Não são poucas as trilogias de boa estatura no cinema europeu. Grandes diretores como Ingmar Bergman contribuíram para esse tipo de forma cinematográfica tripartida e às vezes sequenciada com a sua Trilogia do silêncio (1961-63). Há também as trilogias do Leone, que infelizmente só assisti aos Era uma vez no Oeste (1968) e Era uma vez na América (1984); Antonioni, que é cantado por Caetano, também fez a sua famosa Trilogia da incomunicabilidade (1960-62), que o tempo ainda não me permitiu desfrutar. A Trilogia das cores (1993-4), como ficou conhecida, é a parte que cabe a Krzysztof Kieslowski, e é talvez sua obra mais famosa, junto à série Decálogo (1989) e aos Não matarás e Não amarás, ambos de 1988. Aqui, no entanto, falarei da forma que talvez seja diametralmente oposta à trilogia: o curta-metragem. Se na primeira o sentido da obra se dá pelo conjunto e um tempo mais extenso de filmagem, no curta é tiro curto, é aquela narrativa que se atém a algo bem específico e o mostra/narra rapidamente (há exceções, claro, como o primeiro curta de Tarkovski ou de Tarantino, que são narrativas facilmente desdobráveis em longas, mas que se encontram comprimidas). Falarei aqui do curta-metragem chamado Cabeças falantes (Gadajace glowy), dirigido por Kieslowski em 1980, bem menos conhecido, porém muito interessante.
O filme é todo dialógico, composto por mini-entrevistas com diferentes tipos de pessoas, desde o mais jovem ser humano a mais idosa mulher, questionando coisas muito simples e extremamente humanas, como o que a pessoa imagina que será no futuro, seus desejos e medos, em suma, questionando quem são aquelas pessoas.
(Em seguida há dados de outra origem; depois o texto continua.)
Lemma issue_request_spec X Y e c r rq :
  ep_invX X Y c -> requests (store c) !! r = Some rq -> r ∈ X ->
  wp (issue_request r) e c (returns (fun rc c' =>
    evolves c c' /\ same_but_owed c c' /\
    (rc = 0 /\ ep_invX (X ∖ {[r]}) Y c' \/
     rc <> 0 /\ owed (store c') = owed (store c) /\ ep_invX X Y c'))).
Proof.
  destruct c as [s l h]. intros Hinv Hr HrX. simpl in *.
  destruct (inv_req _ _ _ Hinv _ _ Hr) as [ep Hp]. simpl in Hp.
  assert (forall (rc : Z) (ev : event), quiet ev ->
    wp (let! _ := (if rc =? 0 then spdk_owes r OwesComplete else ret tt) in
        if rc !=? - ENOMEM then ret rc else
        let! rc := call (SpdkBdevQueueIoWait (bdev ep) (channel ep) r) in
        (if rc =? 0 then spdk_owes r OwesRetry else ret tt) ;;; ret (rc : Z))
      e (Conf s l (ev :: h)) (returns (fun rc c' =>
        evolves (Conf s l h) c' /\ same_but_owed (Conf s l h) c' /\
        (rc = 0 /\ ep_invX (X ∖ {[r]}) Y c' \/
         rc <> 0 /\ owed (store c') = owed s /\ ep_invX X Y c')))) as Hrest.
  { intros rc ev Hev. assert (ep_invX X Y (Conf s l (ev :: h))) as Hi by by apply inv_log.
    ep_steps; breflect; subst; try done.
    - split; [|split; [done|]]; [split; [by apply suffix_cons_r|auto]|].
      left. split; [done|]. by apply inv_owes.
    - split; [|split; [done|]]; [split; [by apply suffix_cons_r|auto]|]. right. done.
    - split; [|split; [done|]]; [split; [by do 2 apply suffix_cons_r|auto]|].
      left. split; [done|]. apply inv_owes; [|done]. by apply inv_log.
    - split; [|split; [done|]]; [split; [by do 2 apply suffix_cons_r|auto]|].
      right. split; [done|]. split; [done|]. by apply inv_log. }
  unfold issue_request. ep_steps. destruct (rq_operation rq); ep_step; apply Hrest; done.
Qed.

(** Extra quiet events before a computation do not matter. *)
Lemma evolves_hist s l h h' c' :
  h `suffix_of` h' -> evolves (Conf s l h') c' -> evolves (Conf s l h) c'.
Proof.
  intros Hh He. eapply evolves_trans; [|exact He]. split; simpl; auto.
Qed.

Lemma complete_request_spec X Y e c io success r rq :
  ep_invX X Y c -> requests (store c) !! r = Some rq -> r ∈ X ->
  wp (complete_request io success r) e c (returns (fun _ c' =>
    ep_invX (X ∖ {[r]}) Y c' /\ evolves c c'
    /\ requests (store c') = delete r (requests (store c))
    /\ dom (endpoints (store c')) = dom (endpoints (store c))
    /\ callbacks r (hist c') = 1)).
Proof.
  destruct c as [s l h]. intros Hinv Hr HrX. simpl in *.
  destruct (inv_req _ _ _ Hinv _ _ Hr) as [ep Hp]. simpl in Hp.
  unfold complete_request. ep_steps; (eapply wp_mono;
    [ eapply finish_request_spec; [|eassumption|eassumption]; repeat (apply inv_log; [|done]);
      exact Hinv
    | intros [u|f|] c'; simpl; [|done|done]; intros (Hi & He & Hq & Hc);
      split; [done|]; split; [|done]; eapply evolves_hist; [|exact He]; solve_suffix ]).
Qed.

Lemma retry_request_spec X Y e c r rq :
  ep_invX X Y c -> requests (store c) !! r = Some rq -> r ∈ X ->
  wp (retry_request r) e c (returns (fun _ c' =>
    ep_invX (X ∖ {[r]}) Y c' /\ evolves c c'
    /\ (requests (store c') = delete r (requests (store c)) \/
        requests (store c') = requests (store c))
    /\ dom (endpoints (store c')) = dom (endpoints (store c)))).
Proof.
  intros Hinv Hr HrX.
  destruct (inv_req _ _ _ Hinv _ _ Hr) as [ep Hp].
  unfold retry_request. ep_steps.
  - eapply wp_mono; [by eapply finish_request_spec|].
    intros [u|f|] c'; simpl; [|done|done]. tauto.
  - eapply wp_mono; [by eapply issue_request_spec|].
    intros [rc|f|] c'; simpl; [|done|done]. intros (He & (Hep & Hrq & _) & Hrc).
    destruct Hrc as [[-> Hi]|(Hne & _ & Hi)]; simpl.
    + apply wp_ret. simpl. rewrite Hrq, Hep. split_and!; auto.
    + rewrite (proj2 (Z.eqb_neq rc 0) Hne). simpl. eapply wp_mono.
      * eapply finish_request_spec; [exact Hi|by rewrite Hrq|done].
      * intros [u|f|] c''; simpl; [|done|done]. intros (Hi' & He' & Hr' & Hd' & _).
        split; [done|]. split; [by eapply evolves_trans|]. rewrite Hr', Hd', Hrq, Hep. auto.
Qed.

(** A rejected submission leaves the store and the heap as they were; an
    accepted one adds exactly one request. *)
Definition submitted (p : ptr) (cb : option nat) (ctx : cookie) (rc : Z) (c c' : conf EpStore) : Prop :=
  (rc = 0 -> exists r rq, requests (store c) !! r = None
     /\ requests (store c') = <[r:=rq]> (requests (store c))
     /\ dom (endpoints (store c')) = dom (endpoints (store c))
     /\ rq_endpoint rq = p /\ Some (rq_callback rq) = cb /\ rq_context rq = ctx)
  /\ (rc <> 0 -> store c' = store c /\ live c' = live c).
Lemma deliver_port_spec k e c :
  ep_port_ok c -> k ∈ ep_port_inflight c ->
  wp (ep_port_deliver k) e c (returns (fun st c' =>
    ep_inv c' /\ dom (endpoints (store c')) = dom (endpoints (store c)) /\
    exists r rq, requests (store c) !! r = Some rq /\ rq_context rq = k /\
      requests (store c') = if st is Some _ then delete r (requests (store c)) else requests (store c))).
Proof.
  intros [Hi Hd] Hk. apply elem_of_inflight, find_request_spec in Hk as (r & rq & Hf & Hr & Hk).
  destruct c as [s l h]. simpl in *. unfold ep_port_deliver. wp_step. wp_step. simpl. rewrite Hf.
  wp_step. eapply wp_deref; [done|].
  assert (is_Some (owed s !! r)) as [o Ho].
  { pose proof (inv_owed _ _ _ Hi) as Hdom. simpl in Hdom. apply elem_of_dom. rewrite Hdom.
    apply elem_of_difference.
    split; [by apply elem_of_dom_2 in Hr|set_solver]. }
  wp_step. eapply wp_deref; [done|]. wp_step. unfold spdk_delivers. wp_step. simpl. wp_step.
  pose proof (inv_delivers _ _ _ _ _ _ _ Hi Ho) as Hi'. simpl in Hi'.
  eapply (wp_mono _ _ _ (returns (fun _ c' => ep_inv c' /\
     dom (endpoints (store c')) = dom (endpoints s) /\
     (requests (store c') = delete r (requests s) \/ requests (store c') = requests s)))).
  - destruct o.
    + wp_step. wp_step. eapply wp_mono.
      { eapply complete_request_spec; [apply inv_log; [exact Hi'|done]|exact Hr|set_solver]. }
      intros [u|f|] c'; simpl; [|done|done]. intros (Hi'' & _ & Hq & Hdm & _).
      split; [eapply ep_invX_eq; [exact Hi''|set_solver|done]|]. auto.
    + eapply wp_mono; [eapply retry_request_spec; [exact Hi'|exact Hr|set_solver]|].
      intros [u|f|] c'; simpl; [|done|done]. intros (Hi'' & _ & Hq & Hdm).
      split; [eapply ep_invX_eq; [exact Hi''|set_solver|done]|]. auto.
  - intros [u|f|] c'; simpl; [|done|done]. intros (Hi'' & Hdm & Hq). unfold wp. simpl.
    split; [done|]. split; [done|]. exists r, rq. split; [done|]. split; [done|].
    destruct Hq as [Hq|Hq]; rewrite Hq; [by rewrite lookup_delete_eq|by rewrite Hr].
Qed.
(** ** Invariant *)

(** What does not change while a batch is pending. *)
Record static_ok (ss : gmap ptr (list (option Z))) (dd : gmap ptr dispatcher) (eps : gset ptr)
    (x : read_batch) : Prop := {
  st_count : bt_item_count x = Z.of_nat (length (bt_items x));
  st_bound : bt_item_count x <= UINT64_MAX;
  st_array : exists l, ss !! bt_statuses x = Some l /\ length l = length (bt_items x);
  st_endpoint : exists d q, dd !! bt_dispatcher x = Some d /\ d_endpoint d = Some q /\ q ∈ eps;
  st_reads : Forall (fun it => 0 < rd_buffer (it_read it) <= UINTPTR_MAX /\ is_u64 (rd_offset (it_read it))
                               /\ is_u64 (rd_length (it_read it))) (bt_items x);
}.

(** Items of batch [b] in flight. *)
Definition flying (fl : gset cookie) (b : ptr) : Z :=
  Z.of_nat (size (filter (fun k => k.1 = b) fl)).

Definition filled (ss : gmap ptr (list (option Z))) (x : read_batch) (i : nat) : Prop :=
  exists l st, ss !! bt_statuses x = Some l /\ l !! i = Some (Some st).

(** The items below [index] are submitted, each in flight or completed; the others
    are still to be submitted. *)
Definition submitted_to (fl : gset cookie) (ss : gmap ptr (list (option Z))) (b : ptr)
    (x : read_batch) (index : nat) : Prop :=
  bt_remaining x = flying fl b + Z.of_nat (length (bt_items x) - index) /\
  (index <= length (bt_items x))%nat /\
  (forall i, (b, i) ∈ fl -> (i < index)%nat) /\
  (forall i, (i < index)%nat -> (b, i) ∈ fl \/ filled ss x i).

(** A batch no function is working on. *)
Definition phase_ok (qq : gset ptr) (fl : gset cookie) (ss : gmap ptr (list (option Z))) (b : ptr)
    (x : read_batch) : Prop :=
  if decide (b ∈ qq) then bt_submitting x = true /\ submitted_to fl ss b x 0
  else bt_submitting x = false /\ 0 < bt_remaining x /\ submitted_to fl ss b x (length (bt_items x)).

Definition is_batch_callback (b : ptr) (ev : event) : bool :=
  match ev with EvCall (BatchCallback b' _ _ _ _) _ => (b =? b')%nat | _ => false end.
As respostas são incrivelmente diversas e a confusão sobre se se trata de atores ou não eleva o tom de verossimilhança. Interessante notar também que o filme retrocede no tempo, partindo do tempo presente da filmagem e chegando à virada do século 20 para o 19. Há um movimento de buscar no passado uma experiência? É uma recusa ao presente conjuntural da obra, 1980, época de Margaret Thatcher e de Guerra Fria, época chave da virada do capitalismo mundial? Wolgang Streeck, num texto chamado “O cidadão como consumidor”, aponta que o capitalismo nos anos 70 estava em transição de uma “economia de atendimento das necessidades para outra, de atendimento dos desejos”. Significa, dentre outras coisas, a supressão do sujeito, cuja consciência é embotada pelas mercadorias, que são sinônimas de desejos, sempre efêmeros. Há alguma ligação desta tese – pressupondo que seja profícua para o debate – e o filme em questão?
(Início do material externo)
(** SPDK submits new requests to existing devices (a request it reuses counts as a
    new one) and calls back for buffers; the backend stores bytes in the buffers
    of the reads it owns and completes requests it owns, once each, on any thread;
    SPDK threads run the messages sent to them. *)
Definition prov_enabled (lb : prov_label) (c : conf ProvStore) : Prop :=
  match lb with
  | PRequest b bio _ =>
      b ∉ dom (ps_bios (store c)) /\ completions b (hist c) = 0 /\
      is_u64 (bio_offset_blocks bio) /\ is_u64 (bio_num_blocks bio) /\
      exists pv, ps_providers (store c) !! bio_provider bio = Some pv /\ 0 < pv_blocklen pv
  | PGetBuf b _ _ => b ∈ ps_getbuf (store c)
  | PTransfer b bytes =>
      b ∈ ps_backend (store c) /\ exists io, ps_ios (store c) !! b = Some io /\
        pio_operation io = ZETTIDE_SPDK_BDEV_PROVIDER_READ /\
        Z.of_nat (length bytes) = pio_length io
  | PBackend _ comps =>
      NoDup (map fst comps) /\ list_to_set (map fst comps) ⊆ ps_backend (store c)
  | PDeliver m => m ∈ ps_msgs (store c)
  end.

Inductive prov_step : conf ProvStore -> conf ProvStore -> Prop :=
  | ProvStep e lb c c' :
      (forall h t fn y, oracle e h (SpdkThreadSendMsg t fn y) = 0) ->
      prov_enabled lb c -> prov_exec lb e c = (Done tt, c') -> prov_step c c'.

(** Devices without requests. *)
Definition prov_start (c : conf ProvStore) : Prop :=
  conf_ok c /\ ps_bios (store c) = ∅ /\ ps_ios (store c) = ∅ /\ ps_blocks (store c) = ∅ /\
  ps_getbuf (store c) = ∅ /\ ps_backend (store c) = ∅ /\ ps_msgs (store c) = [] /\ hist c = [].

Lemma cdiv_pos {A} a d e (c : conf ProvStore) (k : Z -> M ProvStore A) Q :
  0 < d -> wp (k (a / d)) e c Q -> wp (bind (cdiv a d) k) e c Q.
Proof.
  intros Hd HQ. unfold cdiv. wp_step. rewrite (proj2 (Z.eqb_neq d 0)) by lia. by wp_step.
Qed.

Lemma io_range_spec op bio bl e (c : conf ProvStore) :
  0 < bl -> wp (io_range op bio bl) e c (returns (fun _ c' => c' = c)).
Proof.
  intros Hbl. unfold io_range. destruct op; try by wp_step.
  all: apply cdiv_pos; [done|]; wp_if as Hr; by wp_step.
Qed.

Lemma evolves_same (s s' : ProvStore) l l' h h' :
  h `suffix_of` h' -> dom (ps_bios s') = dom (ps_bios s) -> prov_evolves (Conf s l h) (Conf s' l' h').
Proof. intros Hh Hd. split; [done|]. simpl. rewrite Hd. auto. Qed.

(** An early exit of a submission. *)
Lemma reject_spec e b st pv bs xs bl mm gb bk ms l h :
  prov_inv {[b]} (Conf (ProvS pv bs xs bl mm gb bk ms) l h) ->
  wp (io_completed b st) e (Conf (ProvS pv bs xs bl mm gb bk ms) l h) (returns (fun _ c' =>
    prov_inv ∅ c' /\ prov_evolves (Conf (ProvS pv bs xs bl mm gb bk ms) l h) c')).
Proof.
  intros Hi. apply wp_io_completed. simpl. split.
  - pose proof (pinv_complete _ _ _ _ _ _ _ _ _ _ _ b st tt Hi ltac:(set_solver)) as Hi'.
    by replace ({[b]} ∖ {[b]}) with (∅ : gset ptr) in Hi' by set_solver.
  - eapply completed_all_evolves. by apply completed_one.
Qed.

(** The request goes to the backend. *)
Lemma to_backend_spec e b op off r len pv bs xs bl mm gb bk ms l h :
  prov_inv {[b]} (Conf (ProvS pv bs xs bl mm gb bk ms) l h) -> b ∈ dom xs ->
  (forall h t fn y, oracle e h (SpdkThreadSendMsg t fn y) = 0) ->
  wp (set_backend (union {[b]}) ;;;
      let! status := call (BackendSubmit op off r len b) in
      if status !=? 0 then provider_backend_complete b status else ret tt) e
    (Conf (ProvS pv bs xs bl mm gb bk ms) l h) (returns (fun _ c' =>
      prov_inv ∅ c' /\ prov_evolves (Conf (ProvS pv bs xs bl mm gb bk ms) l h) c')).
Proof.
  intros Hi Hx Hsend.
  pose proof (pinv_give_backend _ _ _ _ _ _ _ _ _ _ _ b Hi ltac:(set_solver) Hx) as Hi'.
  replace ({[b]} ∖ {[b]}) with (∅ : gset ptr) in Hi' by set_solver.
  wp_step. unfold set_backend. wp_step. simpl. wp_step. wp_step. wp_if as Hst.
  - eapply wp_mono; [apply (complete_batch_spec e ∅ _ [(b, r0)])|].
    + apply pinv_log; [exact Hi'|done].
    + simpl. apply NoDup_cons. split; [set_solver|constructor].
    + simpl. set_solver.
    + done.
    + intros [u|f|] c'; simpl; [|done|done]. intros [Hi2 [Hh He]]. split; [done|]. simpl in *.
      split; [simpl; etrans; [|exact Hh]; solve_suffix|done].
  - wp_step. split; [by apply pinv_log|]. apply evolves_same; [solve_suffix|done].
Qed.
Kieslowski, certo é, não estava sozinho a buscar o sujeito no emaranhado do mundo globalizado. Cito dois grandes diretores contemporâneos de Kieslowski ao redor de 1980, época de Cabeças falantes, a saber: Ingmar Bergman e Andrei Tarkovski. Bergman nessa época fez, dentre outros, Face a face (1976) e Sonata de outono (1978), filmes carregados de subjetividade e tensões pessoais e interpessoais, sempre tornando complexos seus personagens, como de costume. Já Tarkovski, discípulo de Bergman, fez as maravilhas Stalker (1979) e Nostalgia (1983). Creio Tarkovski muda o foco dos filmes, cujos personagens são sim interessantíssimos, mas não objeta aprofundá-los em relações pessoais como faz Bergman, mas sim debater grandes temas, como a fé, a memória, o sacrifício (título de seu derradeiro filme) a partir de seus personagens, que são envoltos em imagens poderosas para compor suas obras.
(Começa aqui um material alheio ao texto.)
(* ===== verification/Provider.v ===== *)
(** * Provider: services/data-node/spdk/bdev_provider.c, the life of a device

    Creating a provider registers an SPDK block device on the owner thread of a
    runtime and takes a lease; deleting it takes a second lease for the time of the
    deletion, asks SPDK to unregister the device and gives both leases back when
    SPDK has done so.  [delete] returns at once and reports through a callback;
    [delete_wait] keeps the request on its stack and polls.  The requests of the
    device are in ProviderIo.v. *)

From S2P Require Import Prelude Effects Externals Handshake Blocking Lease.

(** ** Data *)

Record provider_opts := ProviderOpts {
  po_opts_size : Z;
  po_name : option string;
  po_block_size : Z;
  po_block_count : Z;
  po_write_unit_blocks : Z;
  po_max_io_blocks : Z;
  po_backend_context : nat;
  po_submit : option nat;
  po_read_buffers_unchanged : bool;
}.

(** [sizeof(struct zettide_spdk_bdev_provider_opts)] on LP64. *)
Definition PROVIDER_OPTS_SIZE : Z := 64.

(** [struct zettide_spdk_bdev_provider] with the fields of its [struct spdk_bdev]
    the code sets. *)
Record provider := Provider {
  pr_name : ptr * string;
  pr_write_cache : Z;
  pr_blocklen : Z;
  pr_phys_blocklen : Z;
  pr_blockcnt : Z;
  pr_write_unit_size : Z;
  pr_max_rw_size : Z;
  pr_runtime : ptr;
  pr_backend_context : nat;
  pr_submit : option nat;
  pr_read_buffers_unchanged : bool;
}.

(** [PROVIDER_OTHER] stands for the values of the C enum without a name. *)
Inductive provider_command_operation :=
  | PROVIDER_CREATE
  | PROVIDER_OTHER.

Record provider_command := ProviderCommand {
  pc_sync : command;
  pc_operation : provider_command_operation;
  pc_owner : thread;
  pc_runtime : ptr;
  pc_opts : provider_opts;
  pc_provider : option ptr;
}.

(** A deletion is reported to a function of the client, or to the waiter on the
    stack of [delete_wait]. *)
Inductive delete_callback :=
  | UserCallback (callback context : nat)
  | WaitCallback (waiter : nat).

Record provider_delete := ProviderDelete {
  pd_provider : ptr;
  pd_runtime : ptr;
  pd_complete : option delete_callback;
  pd_free_request : bool;
}.

(** Where a deletion is: its message is queued, SPDK unregisters the device, SPDK
    has destructed it. *)
Inductive delete_phase :=
  | DQueued
  | DUnregistering
  | DDestructed.

(** A request on the heap, or on the stack of a [delete_wait]. *)
Inductive request_ref :=
  | OnHeap (p : ptr)
  | OnStack (frame : nat).

#[export] Instance delete_phase_eq : EqDecision delete_phase.
Proof. solve_decision. Defined.
#[export] Instance request_ref_eq : EqDecision request_ref.
Proof. solve_decision. Defined.
#[export] Instance request_ref_countable : Countable request_ref.
Proof.
  apply (inj_countable' (fun r => match r with OnHeap p => inl p | OnStack f => inr f end)
    (fun x => match x with inl p => OnHeap p | inr f => OnStack f end)).
  by intros [].
Defined.

(** [ps_waiters]: the [struct provider_delete_waiter] of each waiting call; [Some]
    when [completed] is set. *)
Record PrStore (R : Type) := PrS {
  prs_rt : R;
  prs_providers : gmap ptr provider;
  prs_deletes : gmap request_ref (provider_delete * delete_phase);
  prs_waiters : gmap nat (option Z);
}.
Arguments PrS {R} _ _ _ _.
Arguments prs_rt {R} _.
Arguments prs_providers {R} _.
Arguments prs_deletes {R} _.
Arguments prs_waiters {R} _.

(** ** Options *)

(** The first test of [create]: each field on its own. *)
Definition opts_fields_ok (o : provider_opts) : bool :=
  (po_opts_size o =? PROVIDER_OPTS_SIZE) && negb (is_null (po_name o)) && negb (is_null (po_submit o))
  && negb ((po_block_size o <? 512)
           || negb (Z.land (po_block_size o) (u32 (po_block_size o - 1)) =? 0)
           || (po_block_count o =? 0) || (po_write_unit_blocks o =? 0) || (po_max_io_blocks o =? 0)).

(** The second test: sizes in bytes. *)
Definition opts_sizes_ok (o : provider_opts) : bool :=
  let maximum_blocks := SIZE_MAX / po_block_size o in
  negb ((po_block_count o >? UINT64_MAX / po_block_size o)
        || (po_max_io_blocks o >? maximum_blocks)
        || (po_write_unit_blocks o >? po_block_count o)).

Definition zettide_spdk_bdev_provider_opts_init (opts : bool) (opts_size : Z) : opts_init_result provider_opts :=
  if negb opts || (opts_size =? 0) then OptsUntouched
  else if opts_size >=? PROVIDER_OPTS_SIZE then
    OptsInitialised (ProviderOpts opts_size None 4096 0 1 256 0 None false)
  else OptsCleared opts_size.

Section Provider.
Context {R : Type} `{RL : !RuntimeLease R}.
Abbreviation St := (PrStore R).

(** ** Store access *)

Definition get_provider (p : ptr) : M St provider :=
  let! s := get in deref (prs_providers s !! p).
Definition put_provider (p : ptr) (x : provider) : M St unit :=
  modify (fun s => PrS (prs_rt s) (<[p:=x]> (prs_providers s)) (prs_deletes s) (prs_waiters s)).
Definition drop_provider (p : ptr) : M St unit :=
  modify (fun s => PrS (prs_rt s) (delete p (prs_providers s)) (prs_deletes s) (prs_waiters s)) ;;;
  free (Some p).
Definition get_delete (r : request_ref) : M St (provider_delete * delete_phase) :=
  let! s := get in deref (prs_deletes s !! r).
Definition put_delete (r : request_ref) (x : provider_delete * delete_phase) : M St unit :=
  modify (fun s => PrS (prs_rt s) (prs_providers s) (<[r:=x]> (prs_deletes s)) (prs_waiters s)).
Definition drop_delete (r : request_ref) : M St unit :=
  modify (fun s => PrS (prs_rt s) (prs_providers s) (delete r (prs_deletes s)) (prs_waiters s)).
Definition set_waiters (f : gmap nat (option Z) -> gmap nat (option Z)) : M St unit :=
  modify (fun s => PrS (prs_rt s) (prs_providers s) (prs_deletes s) (f (prs_waiters s))).

Definition on_runtime {A} (m : M R A) : M St A :=
  zoom prs_rt (fun r s => PrS r (prs_providers s) (prs_deletes s) (prs_waiters s)) m.

(** ** Creation *)

Definition create_provider (opts : provider_opts) (name : string) (runtime : ptr)
    : M St (Z * option ptr) :=
  let! mp := calloc in
  match mp with
  | None => ret (- ENOMEM, None)
  | Some p =>
      let! mn := calloc in
      match mn with
      | None => free (Some p) ;;; ret (- ENOMEM, None)
      | Some n =>
          put_provider p (Provider (n, name) 1 (po_block_size opts) (po_block_size opts)
            (po_block_count opts) (po_write_unit_blocks opts) (po_max_io_blocks opts) runtime
            (po_backend_context opts) (po_submit opts) (po_read_buffers_unchanged opts)) ;;;
          let! status := call (SpdkBdevRegister p) in
          if status !=? 0 then
            free (Some n) ;;; drop_provider p ;;; ret (status : Z, None)
          else ret (0, Some p)
      end
  end.

Definition set_pc_sync (x : command) (out : option ptr) (cmd : provider_command) : provider_command :=
  ProviderCommand x (pc_operation cmd) (pc_owner cmd) (pc_runtime cmd) (pc_opts cmd) out.

Definition complete_provider_command (cmd : provider_command) (st : Z) : M St provider_command :=
  match complete_command (pc_sync cmd) st with
  | None => fail AssertFailed
  | Some (x, _) => ret (set_pc_sync x (pc_provider cmd) cmd)
  end.

(** [opts->name] is dereferenced by [strdup]. *)
Definition run_provider_command (cmd : provider_command) : M St provider_command :=
  let! cmd :=
    match pc_operation cmd with
    | PROVIDER_CREATE =>
        let! name := deref (po_name (pc_opts cmd)) in
        let! r := create_provider (pc_opts cmd) name (pc_runtime cmd) in
        complete_provider_command
          (set_pc_sync (pc_sync cmd) (match r.2 with Some p => Some p | None => pc_provider cmd end) cmd) r.1
    | PROVIDER_OTHER => complete_provider_command cmd (- EINVAL)
    end in
  ret (set_pc_sync (owner_done (pc_sync cmd)).1 (pc_provider cmd) cmd).

(** The command is on the stack at [self]; where the code waits the owner runs it. *)
Definition dispatch_provider_command (self : nat) (cmd : provider_command)
    : M St (Z * provider_command) :=
  let! rc := command_setup in
  if rc !=? 0 then ret (rc, cmd) else
  let cmd := set_pc_sync command_init (pc_provider cmd) cmd in
  let! rc := call (SpdkThreadSendMsg (pc_owner cmd) FnRunProviderCommand self) in
  if rc !=? 0 then fail Aborted else
  let! cmd := run_on (Some (pc_owner cmd)) (run_provider_command cmd) in
  if wait_over (pc_sync cmd) then
    command_cleanup ;;; ret (status (pc_sync cmd), cmd)
  else blocked.

(** The status and the value stored in [*provider_out], if it was written. *)
Definition zettide_spdk_bdev_provider_create (self : nat) (runtime : option ptr)
    (opts : option provider_opts) (provider_out : bool) : M St (Z * option (option ptr)) :=
  match runtime, opts with
  | Some rt, Some o =>
      if negb (provider_out && opts_fields_ok o) then ret (- EINVAL, None) else
      if negb (opts_sizes_ok o) then ret (- EINVAL, None) else
      let! a := on_runtime (rl_acquire rt) in
      if a.1 !=? 0 then ret (a.1, Some None) else
      let! owner := deref a.2 in
      let! r := dispatch_provider_command self
        (ProviderCommand (Command false false 0) PROVIDER_CREATE owner rt o None) in
      if r.1 !=? 0 then on_runtime (rl_release rt) ;;; ret (r.1, Some None)
      else ret (0, Some (pc_provider r.2))
  | _, _ => ret (- EINVAL, None)
  end.

(** The destructor SPDK calls when the last user has closed the device. *)
Definition provider_destruct (p : ptr) : M St Z :=
  let! x := get_provider p in
  free (Some (pr_name x).1) ;;; drop_provider p ;;; ret 0.

(** ** Deletion *)

Definition ref_address (r : request_ref) : nat :=
  match r with OnHeap p => p | OnStack f => f end.

(** The [do ... while] loop; [fuel] bounds the number of retries. *)
Fixpoint send_delete (fuel : nat) (owner : thread) (r : request_ref) (retry : bool) : M St Z :=
  let! status := call (SpdkThreadSendMsg owner FnProviderStartDelete (ref_address r)) in
  if (status =? - ENOMEM) && retry then
    call SchedYield ;;;
    match fuel with
    | O => blocked
    | S fuel => send_delete fuel owner r retry
    end
  else ret (status : Z).

Definition submit_provider_delete (fuel : nat) (r : request_ref) (retry : bool) : M St Z :=
  let! x := get_delete r in
  let! a := on_runtime (rl_acquire (pd_runtime x.1)) in
  if a.1 !=? 0 then ret a.1 else
  let! owner := deref a.2 in
  let! status := send_delete fuel owner r retry in
  if status !=? 0 then on_runtime (rl_release (pd_runtime x.1)) ;;; ret status
  else ret status.

Definition zettide_spdk_bdev_provider_delete (provider : option ptr)
    (complete : option (nat * nat)) : M St Z :=
  let! t := spdk_get_thread in
  match provider with
  | None => ret (- EINVAL)
  | Some p =>
      if negb (is_null t) then ret (- EDEADLK) else
      let! mr := calloc in
      match mr with
      | None => ret (- ENOMEM)
      | Some q =>
          let! x := get_provider p in
          put_delete (OnHeap q)
            (ProviderDelete p (pr_runtime x) (option_map (fun '(f, a) => UserCallback f a) complete) true,
             DQueued) ;;;
          let! status := submit_provider_delete 0 (OnHeap q) false in
          (if status !=? 0 then drop_delete (OnHeap q) ;;; free (Some q) else ret tt) ;;;
          ret status
      end
  end.

Definition provider_delete_wait_complete (waiter : nat) (status : Z) : M St unit :=
  set_waiters <[waiter:=Some status]>.

(** [delete_wait] up to its loop: the status it returns at once, or [None] when it
    waits.  Request and waiter are in the stack frame [self]. *)
Definition delete_wait_begin (fuel : nat) (self : nat) (provider : option ptr) : M St (option Z) :=
  let! t := spdk_get_thread in
  match provider with
  | None => ret (Some (- EINVAL))
  | Some p =>
      if negb (is_null t) then ret (Some (- EDEADLK)) else
      let! rc := call (PthreadSetcancelstate true) in
      assert (rc =? 0) ;;;
      let! x := get_provider p in
      set_waiters <[self:=None]> ;;;
      put_delete (OnStack self) (ProviderDelete p (pr_runtime x) (Some (WaitCallback self)) false, DQueued) ;;;
      let! status := submit_provider_delete fuel (OnStack self) true in
      if status =? 0 then ret None
      else
        drop_delete (OnStack self) ;;; set_waiters (delete self) ;;;
        let! rc := call (PthreadSetcancelstate false) in
        assert (rc =? 0) ;;; ret (Some status)
  end.

(** The loop of [delete_wait] and its return. *)
Definition delete_wait_end (self : nat) : M St Z :=
  let! s := get in
  let! w := deref (prs_waiters s !! self) in
  match w with
  | None => blocked
  | Some status =>
      set_waiters (delete self) ;;;
      let! rc := call (PthreadSetcancelstate false) in
      assert (rc =? 0) ;;; ret status
  end.

Definition provider_start_delete (r : request_ref) : M St unit :=
  let! x := get_delete r in
  call (SpdkBdevUnregister (pd_provider x.1) (ref_address r)) ;;;
  put_delete r (x.1, DUnregistering).

(** The callback of [spdk_bdev_unregister].  With the call of [complete] a waiting
    [delete_wait] may return, and its stack frame with the request is gone. *)
Definition provider_delete_done (r : request_ref) (status : Z) : M St unit :=
  let! x := get_delete r in
  let runtime := pd_runtime x.1 in
  let free_request := pd_free_request x.1 in
  on_runtime (rl_release runtime) ;;;
  on_runtime (rl_release runtime) ;;;
  let! x := get_delete r in
  match pd_complete x.1 with
  | None => ret tt
  | Some (UserCallback f a) => call (DeleteCallback f a status) ;;; ret tt
  | Some (WaitCallback w) => drop_delete r ;;; provider_delete_wait_complete w status
  end ;;;
  if free_request then
    match r with
    | OnHeap q => get_delete r ;;; drop_delete r ;;; free (Some q)
    | OnStack _ => fail BadPointer
    end
  else ret tt.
É um trio e tanto que, através de suas obras fílmicas, buscou recusar o comodismo do cinema trivial e comercial. Kieslowski mudou a forma de filmar, borrando as bordas do quadro e amarelando a imagem, dando um tom abafado à imagem. Junto a isso, seus personagens complexos e às vezes controversos botam de pé seus filmes, cuja busca pela subjetividade, pela experiência, encontra eco nesse curta-metragem pela pluralidade de vozes e opiniões que compõem aquela gradiente. Em geral os curtas são esnobados, mas podem relevar, elementos importantes para o conjunto da obra do autor, grandes obras de arte.